## DATA PROVIDED
(** The loop over the sprites submits nothing and clicks once per sprite:
    exactly so when it ends normally, at most so when it raises. *)
Lemma click_sprites_counts (rc : nat) (captcha : image) (result : gmap string pyval)
    (idxs : list nat) (st : state) :
  click_counts (length idxs) st (click_sprites w rc captcha result idxs st).
Proof.
  revert st. induction idxs as [|i idxs IH]; intros st.
  - unfold click_counts. simpl. split_and!; [done|lia|intros _; lia].
  - cbn [click_sprites length].
    set (Φ := click_counts (S (length idxs)) st).
    assert (Hraise : ∀ e st1, R st st1 → Φ (Raise e, st1)).
    { intros e st1 HR. destruct (hands_off_counts _ _ HR) as [Hc Hs].
      unfold Φ, click_counts. simpl. split_and!; [done|lia|done]. }
    assert (Hpre : PreOrder R) by apply extends_by_preorder.
    apply peel; [by apply respects_dict_get|done|]. intros positon st1 HR1.
    apply peel; [by apply respects_dict_get| |].
    { intros e st2 HR2. apply Hraise. by etrans. }
    intros _ st2 HR2.
    apply peel; [apply hands_off_log| |].
    { intros e st3 HR3. apply Hraise. by do 2 (etrans; [eassumption|]). }
    intros _ st3 HR3.
    assert (H3 : R st st3) by (by do 2 (etrans; [eassumption|])).
    clear HR1 HR2 HR3 st1 st2.
    apply peel; [by apply respects_lift| |].
    { intros e st4 HR4. apply Hraise. by etrans. }
    intros style st4 HR4.
    apply peel; [by apply respects_parse_position| |].
    { intros e st5 HR5. apply Hraise. by do 2 (etrans; [eassumption|]). }
    intros xy st5 HR5.
    assert (H5 : R st st5) by (by do 2 (etrans; [eassumption|])).
    clear H3 HR4 HR5 st3 st4.
    apply peel; [by apply respects_parse_style| |].
    { intros e st6 HR6. apply Hraise. by etrans. }
    intros width_s st6 HR6.
    apply peel; [by apply respects_py_float64| |].
    { intros e st7 HR7. apply Hraise. by do 2 (etrans; [eassumption|]). }
    intros width st7 HR7.
    assert (H7 : R st st7) by (by do 2 (etrans; [eassumption|])).
    clear H5 HR6 HR7 st5 st6.
    apply peel; [by apply respects_parse_style| |].
    { intros e st8 HR8. apply Hraise. by etrans. }
    intros height_s st8 HR8.
    apply peel; [by apply respects_py_float64| |].
    { intros e st9 HR9. apply Hraise. by do 2 (etrans; [eassumption|]). }
    intros height st9 HR9.
    assert (H9 : R st st9) by (by do 2 (etrans; [eassumption|])).
    clear H7 HR8 HR9 st7 st8.
    apply peel; [by apply respects_axis_offset| |].
    { intros e st10 HR10. apply Hraise. by etrans. }
    intros final_x st10 HR10.
    apply peel; [by apply respects_axis_offset| |].
    { intros e st11 HR11. apply Hraise. by do 2 (etrans; [eassumption|]). }
    intros final_y st11 HR11.
    assert (H11 : R st st11) by (by do 2 (etrans; [eassumption|])).
    clear H9 HR10 HR11 st9 st10.
    destruct (hands_off_counts _ _ H11) as [Hc Hs].
    rewrite bind_emit. unfold bind, lift. cbn [emit fst snd].
    set (st12 := State (scratch st11) (trace st11 ++ [EvMoveClick final_x final_y])).
    assert (Hc12 : clicks (trace st12) = S (clicks (trace st))).
    { unfold st12. cbn [trace]. rewrite clicks_app, Hc. unfold clicks at 2. simpl. lia. }
    assert (Hs12 : submits (trace st12) = submits (trace st)).
    { unfold st12. cbn [trace]. rewrite submits_app, Hs. unfold submits at 2. simpl. lia. }
    destruct (move_click w rc i final_x final_y) as [[]|e].
    + destruct (IH st12) as (I1 & I2 & I3). unfold Φ, click_counts. split_and!.
      * by rewrite I1.
      * rewrite Hc12 in I2. lia.
      * intros Hok. rewrite (I3 Hok), Hc12. lia.
    + unfold Φ, click_counts. cbn [fst snd]. split_and!; [exact Hs12|rewrite Hc12; lia|done].
Qed.

(** X15. In one attempt an answer is submitted at most once, and only after a
    click on each of the three sprites: without a submission the attempt
    made at most three clicks, with one it made exactly three. *)
Theorem submit_after_three_clicks (rc : nat) (st : state) :
  (submits (trace (solve_captcha w rc st).2) = submits (trace st) ∧
   clicks (trace (solve_captcha w rc st).2) ≤ clicks (trace st) + 3) ∨
  (submits (trace (solve_captcha w rc st).2) = submits (trace st) + 1 ∧
   clicks (trace (solve_captcha w rc st).2) = clicks (trace st) + 3).
Proof.
  change (submit_counts st (solve_captcha w rc st)).
  set (Ψ := submit_counts st).
  assert (Hpre : PreOrder R) by apply extends_by_preorder.
  assert (Hquiet : ∀ (o : res bool) st1, R st st1 → Ψ (o, st1)).
  { intros o st1 HR. destruct (hands_off_counts _ _ HR) as [Hc Hs].
    left. cbn [fst snd]. split; [done|lia]. }
  unfold solve_captcha.
  apply peel; [apply hands_off_log|by intros; apply Hquiet|]. intros _ st1 HR1.
  apply peel; [apply respects_cv2_imread; [done|apply hands_off_read]| |].
  { intros e st2 HR2. apply Hquiet. by etrans. }
  intros captcha st2 HR2.
  assert (H2 : R st st2) by (by etrans). clear HR1 HR2 st1.
  destruct captcha as [captcha|].
  2:{ apply peel; [apply hands_off_log| |].
      - intros e st3 HR3. apply Hquiet. by etrans.
      - intros _ st3 HR3. apply Hquiet. by etrans. }
  apply peel; [apply respects_open_read; [done|apply hands_off_read]| |].
  { intros e st3 HR3. apply Hquiet. by etrans. }
  intros captcha_b st3 HR3.
  apply peel; [by apply hands_off_emit| |].
  { intros e st4 HR4. apply Hquiet. by do 2 (etrans; [eassumption|]). }
  intros _ st4 HR4.
  assert (H4 : R st st4) by (by do 2 (etrans; [eassumption|])). clear H2 HR3 HR4 st2 st3.
  apply peel; [by apply respects_lift| |].
  { intros e st5 HR5. apply Hquiet. by etrans. }
  intros bboxes st5 HR5.
  apply peel; [apply respects_match_boxes; [done|apply hands_off_write|apply hands_off_read]| |].
  { intros e st6 HR6. apply Hquiet. by do 2 (etrans; [eassumption|]). }
  intros result st6 HR6.
  assert (H6 : R st st6) by (by do 2 (etrans; [eassumption|])). clear H4 HR5 HR6 st4 st5.
  apply peel; [apply hands_off_check_answer| |].
  { intros e st7 HR7. apply Hquiet. by etrans. }
  intros ok st7 HR7.
  assert (H7 : R st st7) by (by etrans). clear H6 HR7 st6.
  destruct ok.
  2:{ apply peel; [apply hands_off_log| |].
      - intros e st8 HR8. apply Hquiet. by etrans.
      - intros _ st8 HR8. apply Hquiet. by etrans. }
  destruct (hands_off_counts _ _ H7) as [Hc7 Hs7].
  destruct (click_sprites_counts rc captcha result (seq 0 3) st7) as (Ks & Kle & Kok).
  change (length (seq 0 3)) with 3 in Kle, Kok.
  unfold bind at 1.
  destruct (click_sprites w rc captcha result (seq 0 3) st7) as [[[]|e] st8];
    cbn [fst snd] in *.
  2:{ left. cbn [fst snd]. split; [congruence|lia]. }
  specialize (Kok eq_refl).
  unfold bind at 1, lift at 1.
  destruct (confirm_button w rc) as [[]|e].
  2:{ left. cbn [fst snd]. split; [congruence|lia]. }
  unfold log at 1. rewrite bind_emit, bind_emit. cbn [emit snd].
  set (st9 := State _ (_ ++ [EvSubmit])).
  assert (Hs9 : submits (trace st9) = submits (trace st) + 1).
  { unfold st9. cbn [trace]. rewrite !submits_app, Ks, Hs7.
    unfold submits at 2 3. simpl. lia. }
  assert (Hc9 : clicks (trace st9) = clicks (trace st) + 3).
  { unfold st9. cbn [trace]. rewrite !clicks_app, Kok, Hc7.
    unfold clicks at 2 3. simpl. lia. }
  assert (Hdone : ∀ (o : res bool) st10, R st9 st10 → Ψ (o, st10)).
  { intros o st10 HR. destruct (hands_off_counts _ _ HR) as [Hc Hs].
    right. cbn [fst snd]. split; congruence. }
  apply (peel _ _ Ψ); [by apply respects_lift|by intros; apply Hdone|].
  intros _ st10 HR10.
  apply (peel _ _ Ψ); [by apply hands_off_emit| |].
  { intros e st11 HR11. apply Hdone. by etrans. }
  intros _ st11 HR11.
  apply (peel _ _ Ψ); [by apply respects_lift| |].
  { intros e st12 HR12. apply Hdone. by do 2 (etrans; [eassumption|]). }
  intros success st12 HR12.
  assert (H12 : R st9 st12) by (by do 2 (etrans; [eassumption|])).
  destruct success.
  - apply (peel _ _ Ψ); [apply hands_off_log| |].
    + intros e st13 HR13. apply Hdone. by etrans.
    + intros _ st13 HR13. apply Hdone. by etrans.
  - apply (peel _ _ Ψ); [apply hands_off_log| |].
    + intros e st13 HR13. apply Hdone. by etrans.
    + intros _ st13 HR13. apply Hdone. by etrans.
Qed.

End Clicks.

(** * server_manager.py *)

Section Servers.

Import server_manager.
Local Open Scope Z_scope.

Context {S : Type} (env : remote S).

Ltac sm_simpl := cbn [fst snd history var_servers var_result world
                      points servers renewed warnings
                      st_name st_expired st_days_remaining st_renewed] in *.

## REQUIRED WORK
The answer must be every line of the records that contains the word "change".

## WRITTEN ANSWER
  change (submit_counts st (solve_captcha w rc st)).
  change (length (seq 0 3)) with 3 in Kle, Kok.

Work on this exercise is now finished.